## WHAT YOU ARE ASKED TO DO
Repeat exactly the lines that run from the one containing "intros Hall. revert" to the end of the data, and leave out all others.

## EXTRACTED INFORMATION
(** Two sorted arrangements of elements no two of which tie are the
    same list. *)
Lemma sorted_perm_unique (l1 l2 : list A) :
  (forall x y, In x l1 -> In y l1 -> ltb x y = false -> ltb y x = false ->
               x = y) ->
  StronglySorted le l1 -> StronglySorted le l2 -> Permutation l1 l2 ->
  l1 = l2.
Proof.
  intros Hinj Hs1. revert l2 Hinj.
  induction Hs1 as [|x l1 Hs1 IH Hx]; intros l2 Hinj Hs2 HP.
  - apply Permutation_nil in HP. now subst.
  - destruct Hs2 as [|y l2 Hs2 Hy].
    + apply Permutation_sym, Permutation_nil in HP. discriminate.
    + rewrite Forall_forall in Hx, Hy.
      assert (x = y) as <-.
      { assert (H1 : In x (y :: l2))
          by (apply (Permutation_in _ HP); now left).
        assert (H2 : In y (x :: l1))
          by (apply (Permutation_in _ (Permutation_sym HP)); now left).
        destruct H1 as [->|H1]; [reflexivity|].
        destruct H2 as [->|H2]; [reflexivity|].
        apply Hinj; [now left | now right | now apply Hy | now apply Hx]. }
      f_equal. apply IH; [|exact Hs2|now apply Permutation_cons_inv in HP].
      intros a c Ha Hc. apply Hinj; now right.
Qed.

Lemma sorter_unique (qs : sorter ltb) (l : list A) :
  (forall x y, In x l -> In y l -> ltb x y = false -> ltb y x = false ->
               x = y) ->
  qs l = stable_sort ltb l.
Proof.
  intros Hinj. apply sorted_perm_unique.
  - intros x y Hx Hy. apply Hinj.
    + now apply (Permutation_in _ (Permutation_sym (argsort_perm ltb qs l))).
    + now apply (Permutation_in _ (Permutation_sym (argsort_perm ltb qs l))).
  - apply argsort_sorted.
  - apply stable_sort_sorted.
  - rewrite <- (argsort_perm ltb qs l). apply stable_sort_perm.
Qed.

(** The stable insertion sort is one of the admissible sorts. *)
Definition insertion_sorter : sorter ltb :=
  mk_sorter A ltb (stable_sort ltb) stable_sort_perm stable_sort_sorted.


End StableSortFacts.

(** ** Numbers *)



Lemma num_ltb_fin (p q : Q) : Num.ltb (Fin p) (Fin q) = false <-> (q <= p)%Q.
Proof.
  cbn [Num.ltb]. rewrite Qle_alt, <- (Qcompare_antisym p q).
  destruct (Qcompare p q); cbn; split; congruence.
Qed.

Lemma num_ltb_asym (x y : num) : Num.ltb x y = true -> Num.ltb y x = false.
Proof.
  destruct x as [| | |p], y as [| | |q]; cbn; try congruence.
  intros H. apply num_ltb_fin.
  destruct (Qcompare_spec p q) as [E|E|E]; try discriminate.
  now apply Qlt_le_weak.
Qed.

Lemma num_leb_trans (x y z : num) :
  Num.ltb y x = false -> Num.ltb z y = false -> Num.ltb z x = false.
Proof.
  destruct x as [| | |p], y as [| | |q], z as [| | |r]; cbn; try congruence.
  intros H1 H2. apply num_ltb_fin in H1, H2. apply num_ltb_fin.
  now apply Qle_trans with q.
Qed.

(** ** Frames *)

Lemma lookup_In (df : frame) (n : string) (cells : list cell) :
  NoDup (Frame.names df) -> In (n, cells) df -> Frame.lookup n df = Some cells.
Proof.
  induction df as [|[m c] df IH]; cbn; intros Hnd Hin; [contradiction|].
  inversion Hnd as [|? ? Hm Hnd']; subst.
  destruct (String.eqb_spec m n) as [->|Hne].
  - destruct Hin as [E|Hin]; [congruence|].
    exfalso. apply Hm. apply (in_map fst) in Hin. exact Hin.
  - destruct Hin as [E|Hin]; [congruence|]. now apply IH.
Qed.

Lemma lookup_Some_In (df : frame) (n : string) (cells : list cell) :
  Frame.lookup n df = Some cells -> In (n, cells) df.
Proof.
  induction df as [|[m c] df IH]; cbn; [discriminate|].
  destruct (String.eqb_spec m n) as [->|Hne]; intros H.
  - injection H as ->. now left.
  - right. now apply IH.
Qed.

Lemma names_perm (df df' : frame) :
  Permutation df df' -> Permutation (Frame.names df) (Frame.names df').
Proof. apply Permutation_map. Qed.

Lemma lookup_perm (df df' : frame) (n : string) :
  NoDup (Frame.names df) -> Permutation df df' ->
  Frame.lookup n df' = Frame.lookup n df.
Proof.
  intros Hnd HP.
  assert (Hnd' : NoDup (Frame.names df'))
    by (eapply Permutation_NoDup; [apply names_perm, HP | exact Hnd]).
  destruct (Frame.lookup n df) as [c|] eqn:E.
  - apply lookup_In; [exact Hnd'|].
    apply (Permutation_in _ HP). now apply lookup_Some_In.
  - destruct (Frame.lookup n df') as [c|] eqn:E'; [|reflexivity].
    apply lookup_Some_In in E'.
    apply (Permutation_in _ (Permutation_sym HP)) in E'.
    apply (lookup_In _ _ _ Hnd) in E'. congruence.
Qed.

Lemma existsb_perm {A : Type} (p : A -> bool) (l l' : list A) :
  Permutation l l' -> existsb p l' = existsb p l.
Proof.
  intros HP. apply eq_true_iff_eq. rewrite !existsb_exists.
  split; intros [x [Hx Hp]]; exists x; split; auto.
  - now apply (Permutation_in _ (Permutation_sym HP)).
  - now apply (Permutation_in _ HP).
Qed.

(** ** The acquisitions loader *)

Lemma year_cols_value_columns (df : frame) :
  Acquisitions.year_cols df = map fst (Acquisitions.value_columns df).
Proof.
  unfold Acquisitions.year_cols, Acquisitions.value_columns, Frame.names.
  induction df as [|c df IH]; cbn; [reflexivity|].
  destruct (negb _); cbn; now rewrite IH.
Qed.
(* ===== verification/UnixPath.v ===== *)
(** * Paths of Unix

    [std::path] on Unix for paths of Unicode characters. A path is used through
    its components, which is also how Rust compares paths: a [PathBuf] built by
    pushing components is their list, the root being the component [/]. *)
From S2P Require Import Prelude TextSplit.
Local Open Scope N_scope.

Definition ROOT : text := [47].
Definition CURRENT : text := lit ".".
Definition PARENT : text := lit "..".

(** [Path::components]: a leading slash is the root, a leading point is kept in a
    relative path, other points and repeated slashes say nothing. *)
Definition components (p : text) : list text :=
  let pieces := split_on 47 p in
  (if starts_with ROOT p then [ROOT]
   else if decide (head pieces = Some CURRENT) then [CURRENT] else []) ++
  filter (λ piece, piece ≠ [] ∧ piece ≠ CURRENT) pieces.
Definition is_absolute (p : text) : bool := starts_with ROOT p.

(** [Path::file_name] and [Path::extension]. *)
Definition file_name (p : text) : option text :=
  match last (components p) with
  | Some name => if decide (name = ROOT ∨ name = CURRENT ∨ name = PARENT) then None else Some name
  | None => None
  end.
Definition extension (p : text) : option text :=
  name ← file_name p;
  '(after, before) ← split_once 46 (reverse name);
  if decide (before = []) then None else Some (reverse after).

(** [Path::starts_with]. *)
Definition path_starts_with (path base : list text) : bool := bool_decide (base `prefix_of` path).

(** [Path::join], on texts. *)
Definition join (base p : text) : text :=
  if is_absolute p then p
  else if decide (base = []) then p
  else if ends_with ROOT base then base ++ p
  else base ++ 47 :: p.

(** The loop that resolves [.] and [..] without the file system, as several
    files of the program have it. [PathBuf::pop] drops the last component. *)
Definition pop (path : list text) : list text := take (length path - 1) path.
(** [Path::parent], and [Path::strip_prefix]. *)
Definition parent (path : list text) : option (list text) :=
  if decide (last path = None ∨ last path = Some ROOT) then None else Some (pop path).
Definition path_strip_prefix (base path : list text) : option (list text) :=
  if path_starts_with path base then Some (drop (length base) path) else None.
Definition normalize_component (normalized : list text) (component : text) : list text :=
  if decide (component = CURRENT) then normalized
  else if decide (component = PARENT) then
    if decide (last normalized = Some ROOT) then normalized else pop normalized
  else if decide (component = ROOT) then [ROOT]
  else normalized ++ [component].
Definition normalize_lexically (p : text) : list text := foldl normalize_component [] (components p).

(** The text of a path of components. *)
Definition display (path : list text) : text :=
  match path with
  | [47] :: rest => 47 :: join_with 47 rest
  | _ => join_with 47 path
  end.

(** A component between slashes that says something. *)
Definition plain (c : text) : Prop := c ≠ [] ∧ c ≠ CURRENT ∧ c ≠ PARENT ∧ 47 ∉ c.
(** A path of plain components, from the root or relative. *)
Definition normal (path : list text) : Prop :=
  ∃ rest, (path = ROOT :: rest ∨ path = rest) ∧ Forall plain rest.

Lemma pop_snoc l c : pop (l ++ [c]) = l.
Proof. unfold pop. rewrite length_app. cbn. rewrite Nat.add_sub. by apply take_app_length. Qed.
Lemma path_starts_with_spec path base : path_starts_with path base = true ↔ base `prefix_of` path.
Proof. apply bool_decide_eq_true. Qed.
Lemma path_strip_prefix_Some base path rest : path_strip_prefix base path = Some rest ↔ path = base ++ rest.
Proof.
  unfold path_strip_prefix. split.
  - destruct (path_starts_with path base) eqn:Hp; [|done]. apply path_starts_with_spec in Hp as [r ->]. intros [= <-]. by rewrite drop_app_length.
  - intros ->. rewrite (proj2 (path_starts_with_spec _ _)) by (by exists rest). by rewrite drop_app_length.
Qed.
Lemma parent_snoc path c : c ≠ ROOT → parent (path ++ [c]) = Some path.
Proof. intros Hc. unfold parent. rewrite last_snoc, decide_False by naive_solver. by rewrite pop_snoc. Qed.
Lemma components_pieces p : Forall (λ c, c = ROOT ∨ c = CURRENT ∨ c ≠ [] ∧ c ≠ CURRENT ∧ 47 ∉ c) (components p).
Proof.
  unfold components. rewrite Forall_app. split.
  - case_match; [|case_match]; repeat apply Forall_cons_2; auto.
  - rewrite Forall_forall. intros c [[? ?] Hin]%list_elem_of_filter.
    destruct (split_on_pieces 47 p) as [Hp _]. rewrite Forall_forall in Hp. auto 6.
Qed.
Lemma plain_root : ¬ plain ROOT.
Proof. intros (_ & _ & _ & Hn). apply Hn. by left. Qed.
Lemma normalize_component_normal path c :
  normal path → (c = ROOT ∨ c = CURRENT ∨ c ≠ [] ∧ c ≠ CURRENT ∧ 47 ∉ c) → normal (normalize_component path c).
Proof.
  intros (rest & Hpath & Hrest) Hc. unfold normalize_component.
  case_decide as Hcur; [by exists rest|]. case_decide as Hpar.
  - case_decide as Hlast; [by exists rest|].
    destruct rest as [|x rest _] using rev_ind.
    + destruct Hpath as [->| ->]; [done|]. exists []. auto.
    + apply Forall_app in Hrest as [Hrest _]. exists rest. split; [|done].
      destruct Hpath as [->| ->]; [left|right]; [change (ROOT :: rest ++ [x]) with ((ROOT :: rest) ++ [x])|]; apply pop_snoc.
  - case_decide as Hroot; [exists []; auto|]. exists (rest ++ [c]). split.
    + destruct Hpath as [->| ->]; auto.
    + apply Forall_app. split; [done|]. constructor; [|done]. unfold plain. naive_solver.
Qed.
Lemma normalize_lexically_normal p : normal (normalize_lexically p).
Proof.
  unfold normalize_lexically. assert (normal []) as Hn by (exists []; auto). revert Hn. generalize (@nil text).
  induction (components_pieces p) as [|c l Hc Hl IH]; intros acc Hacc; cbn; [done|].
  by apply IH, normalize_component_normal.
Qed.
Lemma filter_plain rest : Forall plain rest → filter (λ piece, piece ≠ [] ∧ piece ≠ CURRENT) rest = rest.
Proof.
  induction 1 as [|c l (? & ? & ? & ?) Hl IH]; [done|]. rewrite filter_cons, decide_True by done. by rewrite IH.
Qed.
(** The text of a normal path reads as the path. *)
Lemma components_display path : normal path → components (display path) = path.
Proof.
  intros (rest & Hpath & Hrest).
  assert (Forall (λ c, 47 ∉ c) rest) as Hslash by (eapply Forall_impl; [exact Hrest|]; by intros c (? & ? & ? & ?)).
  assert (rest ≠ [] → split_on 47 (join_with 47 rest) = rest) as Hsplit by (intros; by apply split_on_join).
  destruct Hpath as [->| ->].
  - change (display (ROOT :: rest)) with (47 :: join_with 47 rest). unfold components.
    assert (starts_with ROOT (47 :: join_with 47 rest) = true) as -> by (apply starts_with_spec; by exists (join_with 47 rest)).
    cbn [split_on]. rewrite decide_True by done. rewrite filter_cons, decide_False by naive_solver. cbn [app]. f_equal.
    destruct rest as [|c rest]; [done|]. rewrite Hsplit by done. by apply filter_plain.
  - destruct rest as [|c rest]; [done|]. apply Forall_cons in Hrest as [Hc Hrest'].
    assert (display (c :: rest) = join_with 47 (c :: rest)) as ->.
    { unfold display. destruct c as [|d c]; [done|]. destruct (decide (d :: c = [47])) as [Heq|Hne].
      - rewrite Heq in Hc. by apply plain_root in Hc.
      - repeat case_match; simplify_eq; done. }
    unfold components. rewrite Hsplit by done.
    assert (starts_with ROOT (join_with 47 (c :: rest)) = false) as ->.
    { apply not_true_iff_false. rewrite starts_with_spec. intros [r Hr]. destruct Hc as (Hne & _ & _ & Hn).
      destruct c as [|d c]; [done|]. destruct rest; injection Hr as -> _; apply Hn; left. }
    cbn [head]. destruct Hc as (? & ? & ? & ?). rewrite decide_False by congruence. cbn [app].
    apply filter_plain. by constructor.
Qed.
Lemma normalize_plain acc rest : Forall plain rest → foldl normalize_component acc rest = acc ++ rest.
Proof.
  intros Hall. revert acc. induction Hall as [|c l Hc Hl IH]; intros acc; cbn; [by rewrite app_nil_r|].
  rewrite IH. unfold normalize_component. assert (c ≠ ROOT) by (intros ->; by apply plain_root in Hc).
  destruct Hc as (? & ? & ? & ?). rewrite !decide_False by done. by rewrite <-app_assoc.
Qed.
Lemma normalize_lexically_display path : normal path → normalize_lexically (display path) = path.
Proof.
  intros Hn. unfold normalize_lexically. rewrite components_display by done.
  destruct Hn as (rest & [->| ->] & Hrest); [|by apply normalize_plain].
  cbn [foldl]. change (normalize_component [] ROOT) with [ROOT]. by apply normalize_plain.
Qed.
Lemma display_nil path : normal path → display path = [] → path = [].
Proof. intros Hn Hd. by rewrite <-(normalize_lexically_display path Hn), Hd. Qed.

## ANSWER
  intros Hall. revert acc. induction Hall as [|c l Hc Hl IH]; intros acc; cbn; [by rewrite app_nil_r|].
  rewrite IH. unfold normalize_component. assert (c ≠ ROOT) by (intros ->; by apply plain_root in Hc).
  destruct Hc as (? & ? & ? & ?). rewrite !decide_False by done. by rewrite <-app_assoc.
Qed.
Lemma normalize_lexically_display path : normal path → normalize_lexically (display path) = path.
Proof.
  intros Hn. unfold normalize_lexically. rewrite components_display by done.
  destruct Hn as (rest & [->| ->] & Hrest); [|by apply normalize_plain].
  cbn [foldl]. change (normalize_component [] ROOT) with [ROOT]. by apply normalize_plain.
Qed.
Lemma display_nil path : normal path → display path = [] → path = [].
Proof. intros Hn Hd. by rewrite <-(normalize_lexically_display path Hn), Hd. Qed.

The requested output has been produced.